(* ===== verification/PoolSpec.v ===== *)
(** * The connection pool keeps its connections (properties of Pool.v) *)
From S2P Require Import Prelude CppString Cluster Block Waiters Pool.
Import Waiters Pool.

Module PoolSpec.

(** ** Lists of threads *)
Definition o2l {A} (o : option A) : list A := match o with Some a => [a] | None => [] end.

Lemma omap_insert_perm {A B} (f : A → option B) l t x y : l !! t = Some x →
  o2l (f x) ++ omap f (<[t := y]> l) ≡ₚ o2l (f y) ++ omap f l.
Proof.
  revert t. induction l as [|z l IH]; intros [|t] H; simpl in *; try done.
  - injection H as ->. destruct (f x), (f y); simpl; try done. apply perm_swap.
  - specialize (IH t H). destruct (f z) as [b|]; [|done].
    rewrite <- (Permutation_middle (o2l (f x))), <- (Permutation_middle (o2l (f y))). by constructor.
Qed.

Lemma omap_none {A B} (f : A → option B) l : (∀ x, x ∈ l → f x = None) → omap f l = [].
Proof. induction l as [|x l IH]; intros H; simpl; [done|]. rewrite (H x) by left. apply IH. intros y Hy. apply H. by right. Qed.

Definition at_pool (x : pc) : option (key * nat) :=
  match x with Wait k p | Woken k p | Hold k p _ | Notify k p => Some (k, p) | _ => None end.
Definition held_of (p : nat) (x : pc) : option nat :=
  match x with Hold _ p' c => if decide (p' = p) then Some c else None | _ => None end.
Definition held (p : nat) (ts : list pc) : list nat := omap (held_of p) ts.
Definition lost_at (p : nat) (l : list (nat * nat)) : list nat := omap (λ '(p', c), if decide (p' = p) then Some c else None) l.

Definition waits (p : nat) (x : pc) : bool := match x with Wait _ p' => bool_decide (p' = p) | _ => false end.
Definition comes (p : nat) (x : pc) : bool :=
  match x with Woken _ p' | Notify _ p' => bool_decide (p' = p) | _ => false end.
(* ===== verification/ClientSocketSpec.v ===== *)
(** * The stream buffer of the Redis client is two byte streams (properties of ClientSocket.v) *)
From S2P Require Import Prelude CppString ClientSocket.
Import ClientSocket.

#[local] Open Scope Z_scope.

Module SocketSpec.

Section Spec.
Context {W : Type}.
Variable send : str → W → Z * W.
Variable recv : Z → W → Z * str * W.
Variable sent input : W → str.
Hypothesis laws : socket_laws send recv sent input.

Abbreviation IO := (M (StreamBuf * W) error).

(** What the program has given to the stream, and what it can still take. *)
Definition abs (s : StreamBuf * W) : str * str := (sent s.2 ++ outBuffer s.1, inBuffer s.1 ++ input s.2).
Definition bounded (s : StreamBuf * W) : Prop := size (outBuffer s.1) < buffer_size.

(** Only the exceptions of the system calls come out. *)
Definition real (e : error) : Prop := e ≠ Diverges.

Lemma size_pos (d : str) : 0 < size d ↔ d ≠ [].
Proof. unfold size. destruct d; simpl; split; done || lia. Qed.

(** [write] sends everything, in order; if a call fails, some of it. *)
Lemma write_loop_spec fuel data o i (b : StreamBuf) : (length data <= fuel)%nat →
  triple (λ s : StreamBuf * W, s.1 = b ∧ sent s.2 = o ∧ input s.2 = i) (write_loop send fuel data)
    (λ _ s, s.1 = b ∧ sent s.2 = o ++ data ∧ input s.2 = i)
    (λ e s, real e ∧ s.1 = b ∧ input s.2 = i ∧ ∃ k, sent s.2 = o ++ take k data).
Proof using laws.
  revert data o. induction fuel as [|fuel IH]; intros data o Hf [b' w] (Hb & Ho & Hi); simpl in *.
  - destruct data; [|simpl in Hf; lia]. simpl. by rewrite app_nil_r.
  - destruct (Z.ltb_spec 0 (size data)) as [Hd|Hd].
    + destruct (send data w) as [r w'] eqn:E. destruct (Z.leb_spec r 0) as [Hr|Hr].
      * destruct (send_fails _ _ _ _ laws _ _ _ _ E Hr) as [H1 H2]. simpl. split_and!; try done; [congruence|].
        exists 0%nat. rewrite take_0, app_nil_r. congruence.
      * destruct (send_ok _ _ _ _ laws _ _ _ _ E Hr) as (H1 & H2 & H3).
        specialize (IH (drop (Z.to_nat r) data) (o ++ take (Z.to_nat r) data)).
        assert (length (drop (Z.to_nat r) data) <= fuel)%nat as Hl by (rewrite length_drop; unfold size in *; lia).
        assert (sent w' = o ++ take (Z.to_nat r) data) as Hw1 by (by rewrite H2, Ho).
        assert (input w' = i) as Hw2 by congruence.
        specialize (IH Hl (b', w') (conj Hb (conj Hw1 Hw2))).
        destruct (write_loop send fuel _ (b', w')) as [[a|e] s'].
        -- destruct IH as (A1 & A2 & A3). split_and!; try done. by rewrite A2, <- app_assoc, take_drop.
        -- destruct IH as (A1 & A2 & A3 & k & A4). split_and!; try done.
           exists (Z.to_nat r + k)%nat. rewrite A4, <- app_assoc. by rewrite <- take_take_drop.
    + assert (data = []) as -> by (destruct data; [done|]; unfold size in Hd; simpl in Hd; lia). simpl. by rewrite app_nil_r.
Qed.

Lemma socket_write_spec data o i b :
  triple (λ s : StreamBuf * W, s.1 = b ∧ sent s.2 = o ∧ input s.2 = i) (write send data)
    (λ _ s, s.1 = b ∧ sent s.2 = o ++ data ∧ input s.2 = i) (λ e _, real e).
Proof using laws.
  eapply triple_weaken; [by apply (write_loop_spec (length data) data o i b)|done|done|]. simpl. by intros ? ? (? & _).
Qed.

(** Reading the buffers. *)
Lemma triple_look {A B} (f : StreamBuf * W → A) (k : A → IO B) P Q R :
  (∀ a, triple (λ s, P s ∧ f s = a) (k a) Q R) → triple P ((λ s, (Ok (f s), s)) ≫= k) Q R.
Proof. intros H s Hs. exact (H (f s) s (conj Hs eq_refl)). Qed.

(** [sync] empties the buffer into the socket. *)
Lemma sync_spec o i inb :
  triple (λ s : StreamBuf * W, sent s.2 ++ outBuffer s.1 = o ∧ inBuffer s.1 = inb ∧ input s.2 = i) (sync send)
    (λ r s, r = 1 ∧ sent s.2 = o ∧ outBuffer s.1 = [] ∧ inBuffer s.1 = inb ∧ input s.2 = i) (λ e _, real e).
Proof using laws.
  unfold sync. apply (triple_look (λ s, outBuffer s.1)). intros out.
  eapply triple_bind with (Q' := λ _ s, sent s.2 = o ∧ outBuffer s.1 = [] ∧ inBuffer s.1 = inb ∧ input s.2 = i).
  - destruct (Z.ltb_spec 0 (size out)) as [Hp|Hp].
    + intros [b w] ((Ho & Hi & Hin) & Hout). simpl in *.
      pose proof (socket_write_spec out (sent w) i b (b, w) (conj eq_refl (conj eq_refl Hin))) as Hw.
      unfold mbind, M_bind. destruct (write send out (b, w)) as [[a|e] [b1 w1]]; [|done]. simpl in Hw.
      destruct Hw as (-> & Hs & Hi'). simpl. split_and!; try done. rewrite Hs. subst. done.
    + apply triple_ret. intros s ((Ho & Hi & Hin) & Hout).
      assert (out = []) as -> by (destruct out; [done|]; unfold size in Hp; simpl in Hp; lia).
      rewrite Hout, app_nil_r in Ho. done.
  - intros _. apply triple_ret. intros s (H1 & H2 & H3 & H4). done.
Qed.

Lemma read_spec n o outb inb i :
  triple (λ s : StreamBuf * W, sent s.2 = o ∧ s.1 = SB outb inb ∧ input s.2 = i) (read recv n)
    (λ d s, d ≠ [] ∧ size d <= n ∧ sent s.2 = o ∧ s.1 = SB outb inb ∧ i = d ++ input s.2) (λ e _, real e).
Proof using laws.
  intros [b w] (Ho & Hb & Hi). simpl in *. unfold read. destruct (recv n w) as [[r d] w'] eqn:E.
  destruct (Z.leb_spec r 0) as [Hr|Hr]; [done|].
  destruct (recv_ok _ _ _ _ laws _ _ _ _ _ E Hr) as (H1 & H2 & H3 & H4). simpl. assert (d ≠ []) by (apply size_pos; lia).
  split_and!; try done; try congruence; lia.
Qed.

Lemma underflow_spec o outb i :
  triple (λ s : StreamBuf * W, sent s.2 = o ∧ s.1 = SB outb [] ∧ input s.2 = i) (underflow recv)
    (λ c s, sent s.2 = o ∧ outBuffer s.1 = outb ∧ inBuffer s.1 ++ input s.2 = i ∧ head (inBuffer s.1) = Some c) (λ e _, real e).
Proof using laws.
  unfold underflow. eapply triple_bind; [apply read_spec|]. intros d [b w] (Hd & _ & Ho & Hb & Hi). simpl in *. subst b. simpl.
  split_and!; try done. by destruct d.
Qed.

Lemma read_direct_spec fuel dest n o outb inb i : (Z.to_nat n <= fuel + length dest)%nat →
  triple (λ s : StreamBuf * W, sent s.2 = o ∧ s.1 = SB outb inb ∧ dest ++ input s.2 = i) (read_direct recv fuel dest n)
    (λ d s, n <= size d ∧ (size d <= n ∨ d = dest) ∧ sent s.2 = o ∧ s.1 = SB outb inb ∧ d ++ input s.2 = i) (λ e _, real e).
Proof using laws.
  revert dest. induction fuel as [|fuel IH]; intros dest Hf; cbn [read_direct].
  - destruct (Z.ltb_spec (size dest) n); [unfold size in *; lia|]. apply triple_ret. intros s (H1 & H2 & H3).
    split_and!; try done. by right.
  - destruct (Z.ltb_spec (size dest) n) as [Hlt|Hlt].
    + intros s (H1 & H2 & H3). eapply (triple_bind _ _ _ _ _ _ (read_spec (n - size dest) o outb inb (input s.2))); [|done].
      intros d s1 (Hd & Hn & Ho & Hb & Hi).
      assert (1 <= length d)%nat by (destruct d; [done|simpl; lia]).
      pose proof (IH (dest ++ d) ltac:(rewrite length_app; lia) s1) as Hr.
      assert ((dest ++ d) ++ input s1.2 = i) as Hpre by (by rewrite <- app_assoc, <- Hi).
      specialize (Hr (conj Ho (conj Hb Hpre))).
      destruct (read_direct recv fuel (dest ++ d) n s1) as [[d'|e] s2]; [|done].
      destruct Hr as (R1 & R2 & R3 & R4 & R5). split_and!; try done. left. destruct R2 as [| ->]; [done|].
      unfold size in *. rewrite length_app in *. lia.
    + apply triple_ret. intros s (H1 & H2 & H3). split_and!; try done. by right.
Qed.
(** [xsgetn] hands over the next bytes of the input, through the buffer or past it. *)
Lemma xsgetn_spec fuel dest n o outb total : size dest <= n →
  triple (λ s : StreamBuf * W, sent s.2 = o ∧ outBuffer s.1 = outb ∧ dest ++ inBuffer s.1 ++ input s.2 = total ∧
            (size dest < n → (Z.to_nat n - length dest + (if decide (inBuffer s.1 = []) then 1 else 0) <= fuel)%nat))
    (xsgetn recv fuel dest n)
    (λ d s, size d = n ∧ sent s.2 = o ∧ outBuffer s.1 = outb ∧ d ++ inBuffer s.1 ++ input s.2 = total) (λ e _, real e).
Proof using laws.
  revert dest. induction fuel as [|fuel IH]; intros dest Hdn; cbn [xsgetn].
  - destruct (Z.ltb_spec (size dest) n).
    + intros s (_ & _ & _ & Hf). specialize (Hf H). unfold size in *. lia.
    + apply triple_ret. intros s (H1 & H2 & H3 & _). split_and!; try done. lia.
  - destruct (Z.ltb_spec (size dest) n) as [Hlt|Hlt]; [|apply triple_ret; intros s (H1 & H2 & H3 & _); split_and!; try done; lia].
    intros [[out inb] w] (Ho & Hout & Htot & Hf). simpl in Ho, Hout, Htot, Hf. specialize (Hf Hlt). unfold mbind at 1, M_bind. cbn [fst inBuffer].
    set (toRead := Z.min (n - size dest) (size inb)). assert (0 <= size inb) as Hinb by (unfold size; lia).
    set (dest' := dest ++ take (Z.to_nat toRead) inb).
    assert (size dest' = size dest + toRead) as Hd' by (unfold dest', size in *; rewrite length_app, length_take; lia).
    destruct ((0 <? size inb) && negb (toRead =? size inb)) eqn:Ec.
    + apply andb_true_iff in Ec as [Hp Hne%negb_true_iff%Z.eqb_neq]. unfold mbind, M_bind. simpl. split_and!; try done; [lia|].
      unfold dest'. rewrite <- Htot, <- !app_assoc, (app_assoc (take _ inb)), take_drop. done.
    + unfold mbind at 1, M_bind. cbn [set_in outBuffer].
      assert (toRead = size inb) as Hall.
      { apply andb_false_iff in Ec as [Ec%Z.ltb_ge|Ec%negb_false_iff%Z.eqb_eq]; lia. }
      assert (dest' = dest ++ inb) as Ed.
      { unfold dest'. rewrite Hall. unfold size. by rewrite Nat2Z.id, firstn_all. }
      assert (dest' ++ input w = total) as Htot' by (by rewrite Ed, <- app_assoc).
      assert (size dest' <= n) as Hdn' by lia.
      destruct (Z.ltb_spec 0 (n - size dest')) as [Hrem|Hrem].
      * destruct (buffer_size <? n - size dest').
        -- unfold mbind at 1, M_bind.
           pose proof (read_direct_spec (Z.to_nat n) dest' n o out [] total ltac:(lia) (SB out [], w)) as Hr.
           specialize (Hr (conj Ho (conj eq_refl Htot'))).
           destruct (read_direct recv (Z.to_nat n) dest' n (SB out [], w)) as [[d|e] [b1 w1]]; [|done].
           simpl in Hr. destruct Hr as (R1 & R2 & R3 & -> & R5).
           assert (size d = n) as Hsd by (destruct R2 as [| ->]; lia).
           pose proof (IH d ltac:(lia) (SB out [], w1)) as Hi. simpl in Hi. apply Hi. split_and!; try done.
           lia.
        -- unfold mbind at 1, M_bind. unfold mbind at 1, M_bind.
           pose proof (underflow_spec o out (input w) (SB out [], w) (conj Ho (conj eq_refl eq_refl))) as Hu.
           destruct (underflow recv (SB out [], w)) as [[c|e] [b1 w1]]; [|done]. simpl in Hu. destruct Hu as (U1 & U2 & U3 & U4).
           cbn [mret M_ret]. pose proof (IH dest' Hdn' (b1, w1)) as Hi. simpl in Hi. apply Hi. split_and!; try done.
           ++ congruence.
           ++ by rewrite U3.
           ++ intros _. rewrite decide_False by (intros E; by rewrite E in U4). rewrite Ed, length_app. unfold size in *.
              rewrite Ed, length_app in Hrem. clear Hi IH.
              destruct (decide (inb = [])) as [->|]; simpl in *; [lia|]. destruct inb; [done|]. simpl in *. lia.
      * unfold mbind at 1, M_bind. cbn [mret M_ret]. pose proof (IH dest' Hdn' (SB out [], w)) as Hi. simpl in Hi. apply Hi.
        split_and!; try done. lia.
Qed.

**About this task**
Copy every line of the material above in which the string "From" can be found.

**Answer space**
From S2P Require Import Prelude CppString Cluster Block Waiters Pool.
From S2P Require Import Prelude CppString ClientSocket.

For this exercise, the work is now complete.